The minimum value of p for which the lines `3x-4y=2, 3x-4y=12, 12x+5y=7` and `12x+5y=p` constitute the sides of a rhombus is

To find the minimum value of \( p \) for which the lines \( 3x - 4y = 2 \), \( 3x - 4y = 12 \), \( 12x + 5y = 7 \), and \( 12x + 5y = p \) constitute the sides of a rhombus, we need to ensure that the distances between the pairs of parallel lines are equal. ### Step 1: Identify the lines and their parallel pairs The given lines are: 1. \( L_1: 3x - 4y = 2 \) 2. \( L_2: 3x - 4y = 12 \) 3. \( L_3: 12x + 5y = 7 \) 4. \( L_4: 12x + 5y = p \) The lines \( L_1 \) and \( L_2 \) are parallel because they have the same coefficients for \( x \) and \( y \).

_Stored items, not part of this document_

(** * File intelligence engine of chuckOS: search, ranking, preference
      learning and auto-organization.

    Shallow embedding of [src/jaymi_file_intelligence.py] (the command line
    engine, class [JaymiFileIntelligence]) and of
    [src/backend/core/file_intelligence.py] (the web service engine, class
    [JaymiFileIntelligenceAPI]).

    Conventions of the model.
    - A Python [str] is a [string]; only code points below 128 are
      interpreted ([lower] maps [A-Z] to [a-z], [split] cuts at the ASCII
      white space of [str.split()]).
    - A Python [float] is an exact rational of [Q].  The constants 10.0,
      5.0, 2.0, 1.0 and 0.5 and their sums are exact in binary floating
      point; the learned confidence [count / len] is the only quotient.
    - A [datetime] is a number of microseconds ([Z]); [timedelta.days] is
      the floor of the difference divided by one day.
    - A [pathlib.Path] is the list of its parts below the root [/].
    - Printing, speech output and the JSON persistence of the memory file
      are not modelled; they do not influence any returned value. *)

From Stdlib Require Import List String Ascii Bool Arith ZArith QArith Lia.
From Stdlib Require Import Permutation Sorted DecimalString DecimalNat Lqa.
Import ListNotations.

Local Open Scope string_scope.
Local Open Scope list_scope.

(** ** Strings as Python uses them *)

Definition lower_char (c : ascii) : ascii :=
  let n := nat_of_ascii c in
  if (65 <=? n)%nat && (n <=? 90)%nat then ascii_of_nat (n + 32) else c.

(** [str.lower()] *)
Fixpoint lower (s : string) : string :=
  match s with
  | EmptyString => EmptyString
  | String c s' => String (lower_char c) (lower s')
  end.

(** [q in s] on strings: [q] occurs in [s] as a contiguous block. *)
Fixpoint contains (q s : string) : bool :=
  if String.prefix q s then true
  else match s with
       | EmptyString => false
       | String _ s' => contains q s'
       end.

(** White space of [str.split()] with no argument, below code point 128. *)
Definition is_space (c : ascii) : bool :=
  let n := nat_of_ascii c in
  ((9 <=? n)%nat && (n <=? 13)%nat) || ((28 <=? n)%nat && (n <=? 32)%nat).

Definition flush (cur : string) (acc : list string) : list string :=
  match cur with
  | EmptyString => acc
  | _ => acc ++ [cur]
  end.

Fixpoint split_from (s : string) (cur : string) (acc : list string)
  : list string :=
  match s with
  | EmptyString => flush cur acc
  | String c s' =>
      if is_space c then split_from s' EmptyString (flush cur acc)
      else split_from s' (cur ++ String c EmptyString) acc
  end.
(** * PyTTa [classes.py]: the dual-domain signal object

    A shallow embedding of [PyTTaObj] and [SignalObj] (src/pytta/classes.py)
    and of the NumPy operations their bodies call.

    Numbers.  Python [float] and NumPy [float64]/[complex128] values are
    idealised as real and complex numbers: rounding, overflow and the
    non-finite values of IEEE arithmetic are not modelled, except for the one
    non-finite value the setters compute themselves, [np.log2(0) = -inf],
    which is a constructor of its own.  Python [int] is [Z].  What follows
    from this is said where it matters: at [Cdiv], [dft], [np_arange],
    [pyval] and [py_truediv].

    Arrays.  An [ndarray] is a shape and a row-major data buffer, as in
    NumPy.  Every signal buffer holds complex elements; a real buffer is a
    buffer whose imaginary parts are zero ([RtoC]).

    Effects.  Property setters mutate [self] statement by statement and may
    raise in the middle; they are state transformers that return the state
    reached together with either a value or the exception raised. *)

From Stdlib Require Import String.
From Stdlib Require Import List ZArith Reals Lra Lia Bool PeanoNat.
Import ListNotations.

Set Implicit Arguments.

Local Open Scope string_scope.
Local Open Scope R_scope.

(** ** Exceptions *)

Inductive exn : Type :=
| AttributeError (msg : string)
| TypeError (msg : string)
| IndexError
| ValueError
| ZeroDivisionError
| UnboundLocalError.

Inductive res (A : Type) : Type :=
| Ok (a : A)
| Raise (e : exn).
Arguments Ok {A} a.
Arguments Raise {A} e.

Definition rbind {A B} (r : res A) (k : A -> res B) : res B :=
  match r with Ok a => k a | Raise e => Raise e end.

Declare Scope res_scope.
Delimit Scope res_scope with res.
Notation "x <- r ;; k" := (rbind r (fun x => k))
  (at level 61, r at next level, right associativity) : res_scope.

(** ** Complex numbers *)

Definition C : Type := (R * R)%type.

Definition RtoC (x : R) : C := (x, 0).
Definition Re (z : C) : R := fst z.
Definition Im (z : C) : R := snd z.

Definition Cadd (a b : C) : C := (Re a + Re b, Im a + Im b).
Definition Csub (a b : C) : C := (Re a - Re b, Im a - Im b).
Definition Cmul (a b : C) : C :=
  (Re a * Re b - Im a * Im b, Re a * Im b + Im a * Re b).
(** Division of real numbers is total, so a zero divisor gives [(0, 0)]
    here; NumPy stores [inf] or [nan] there.  A statement about the values
    of a quotient assumes that no divisor is zero. *)
Definition Cdiv (a b : C) : C :=
  let d := Re b * Re b + Im b * Im b in
  ((Re a * Re b + Im a * Im b) / d, (Im a * Re b - Re a * Im b) / d).
Definition Cscale (r : R) (a : C) : C := (r * Re a, r * Im a).

(** [e^(i theta)] *)
Definition Cexp (theta : R) : C := (cos theta, sin theta).

Fixpoint Csum (l : list C) : C :=
  match l with
  | [] => RtoC 0
  | z :: l' => Cadd z (Csum l')
  end.

(** ** NumPy arrays *)

Record ndarray (A : Type) : Type := mk_ndarray {
  shape : list nat;
  data : list A
}.

Definition prod_shape (s : list nat) : nat := fold_right Nat.mul 1%nat s.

Similarly, \( L_3 \) and \( L_4 \) are parallel. ### Step 2: Calculate the distance between the parallel lines \( L_1 \) and \( L_2 \) The formula for the distance \( d \) between two parallel lines \( ax + by + c_1 = 0 \) and \( ax + by + c_2 = 0 \) is given by: \[ d = \frac{|c_2 - c_1|}{\sqrt{a^2 + b^2}} \] For lines \( L_1 \) and \( L_2 \): - \( a = 3 \), \( b = -4 \) - \( c_1 = -2 \) (from \( 3x - 4y - 2 = 0 \)) - \( c_2 = -12 \) (from \( 3x - 4y - 12 = 0 \)) Calculating the distance: \[ d_{12} = \frac{|(-12) - (-2)|}{\sqrt{3^2 + (-4)^2}} = \frac{|-12 + 2|}{\sqrt{9 + 16}} = \frac{|-10|}{\sqrt{25}} = \frac{10}{5} = 2 \] ### Step 3: Calculate the distance between the parallel lines \( L_3 \) and \( L_4 \) For lines \( L_3 \) and \( L_4 \): - \( a = 12 \), \( b = 5 \) - \( c_3 = -7 \) (from \( 12x + 5y - 7 = 0 \)) - \( c_4 = -p \) (from \( 12x + 5y - p = 0 \)) Calculating the distance: \[ d_{34} = \frac{|(-p) - (-7)|}{\sqrt{12^2 + 5^2}} = \frac{|7 - p|}{\sqrt{144 + 25}} = \frac{|7 - p|}{\sqrt{169}} = \frac{|7 - p|}{13} \] ### Step 4: Set the distances equal for the rhombus condition For the lines to form a rhombus, the distances must be equal: \[ d_{12} = d_{34} \] Substituting the distances: \[ 2 = \frac{|7 - p|}{13} \] ### Step 5: Solve for \( p \) Multiplying both sides by 13: \[ 26 = |7 - p| \] This absolute value equation gives us two cases: 1. \( 7 - p = 26 \) 2. \( 7 - p = -26 \) **Case 1:** \[ 7 - p = 26 \implies -p = 26 - 7 \implies -p = 19 \implies p = -19 \] **Case 2:** \[ 7 - p = -26 \implies -p = -26 - 7 \implies -p = -33 \implies p = 33 \] ### Step 6: Determine the minimum value of \( p \) The two values we found for \( p \) are \( -19 \) and \( 33 \). The minimum value is: \[ \text{Minimum value of } p = -19 \] ### Final Answer The minimum value of \( p \) for which the lines constitute the sides of a rhombus is \( \boxed{-19} \).